Heck, in javaland the paractice now is to put the build tool in the repo, as you will only update maven once in every decade git won't complain too much about the binary, or you can just update the version in the wrapper and put the binary on the git ignore. First time you run it, it will update the build tool.
Nowadays on javaland you should only need to have JDK and git/svn/hg/(wtv version control you use).
And with the JDK, you can always download the most recent that java is backwards compatible.
Ignore the ridiculously small functionality scope that acceptably qualifies for a js package in a way that does not exist in any other ecosystem and ads a big multiplier in front of all the other risks involved.
If these claims were true, we would have seen some examples by now. Instead, we get some tired invocations of "leftpad!" along with some more tired FUD. Who has been hacked because they used javascript instead of some other "more mature" language?
We've all lived with code that was 5+ years old, even if not all those years were ours. b^) Often that meant wrangling envars to point to the right ancient binaries, assuming we could somehow get those binaries installed. None of that is required with javascript. If a dependency is causing problems, just replace it with a different one. (npmjs.com has lots of packages!) Or, write something yourself. In five years you'll find enough spare time.

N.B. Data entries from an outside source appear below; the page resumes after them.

(** [cb_page_init] succeeds exactly when the page has a document that was
    opened by the plugin and its index is within the page list; it then
    keeps the document and the index of the page, and otherwise returns
    [ZATHURA_ERROR_UNKNOWN] and the page as it was. *)
Theorem cb_page_init_succeeds_iff (page : zathura_page_t) :
  ((cb_page_init (Some page)).1 = ZATHURA_ERROR_OK <->
   exists document cb_document meta,
     page_document page = Some document /\
     document_data document = Some cb_document /\
     nth_error (pages cb_document) (page_index page) = Some meta) /\
  ((exists page',
       cb_page_init (Some page) = (ZATHURA_ERROR_OK, Some page') /\
       page_document page' = page_document page /\
       page_index page' = page_index page /\ page_data page' <> None) \/
   cb_page_init (Some page) = (ZATHURA_ERROR_UNKNOWN, Some page)).
Proof.
  unfold cb_page_init, zathura_page_get_document, zathura_document_get_data, girara_list_nth.
  destruct (page_document page) as [d|] eqn:Hdoc;
    [|split; [split; [discriminate | intros (? & ? & ? & ? & _); discriminate] | now right]].
  destruct (document_data d) as [cbd|] eqn:Hdata;
    [|split; [split; [discriminate | intros (? & ? & ? & [= <-] & ? & _); congruence]
             | now right]].
  destruct (nth_error (pages cbd) (page_index page)) as [meta|] eqn:Hnth.
  - split; [split; [intros _; eauto 10 | reflexivity]|].
    left. eexists. split; [reflexivity|]. simpl. repeat split. discriminate.
  - split; [|now right]. split; [discriminate|].
    intros (? & ? & ? & [= <-] & Hdata' & Hnth'). congruence.
Qed.

End FetchFacts.

(** An extension is supported exactly when one of the formats of
    gdk-pixbuf lists it. *)
Theorem collect_extensions_member (formats : list (list string)) (ext : string) :
  ext ∈ collect_extensions formats <-> exists extensions, extensions ∈ formats /\ ext ∈ extensions.
Proof.
  rewrite collect_extensions_concat, list_elem_of_In, in_concat.
  split; intros (extensions & H1 & H2); exists extensions;
    rewrite ?list_elem_of_In in *; auto.
Qed.

Lemma find_entry_first_match_witness :
  @find_entry posix_locale sample_codec
    ([regular_file "b.png" (one_block image_50x50);
      regular_file "a.txt" (one_block not_an_image)]
     ++ regular_file "a.png" (one_block image_30x30) :: case_variant_entries) "A.PNG" =
  (@load_entry sample_codec (regular_file "a.png" (one_block image_30x30)),
   [call_read_close; call_read_free]).
Proof.
  apply (@find_entry_first_match posix_locale sample_codec).
  - repeat constructor; vm_compute; discriminate.
  - reflexivity.
  - reflexivity.
Defined.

- Don't mention other languages, lest you reveal that most of them have similar dependency bloat problems.
- Talk about devDependencies and dependencies without considering how they might be entirely different, say… one kind gets bundled, the other doesn't.
- Always use npm, so you can highlight duplicates. Don't use yarn.
- Adopt a narrow definition of 'dependency hell' so you can focus on the thing that JavaScript does imperfectly (minimizing number of dependencies) and avoid talking about the things that it does well (handling conflicting deps, solving diamond deps, resolving dependency chains)
- Don't worry about explaining how any of the issues you're discussing have real-world implications. Have companies been failing because they run out of disk space because of node_modules?
- Take automated security audits extremely seriously. A backtracking bug in the argument parser for the web framework's local CLI tool? Of course it's not exploitable, when… it's a web app, and the CLI tool is something you run locally. But add it to the count as if it is!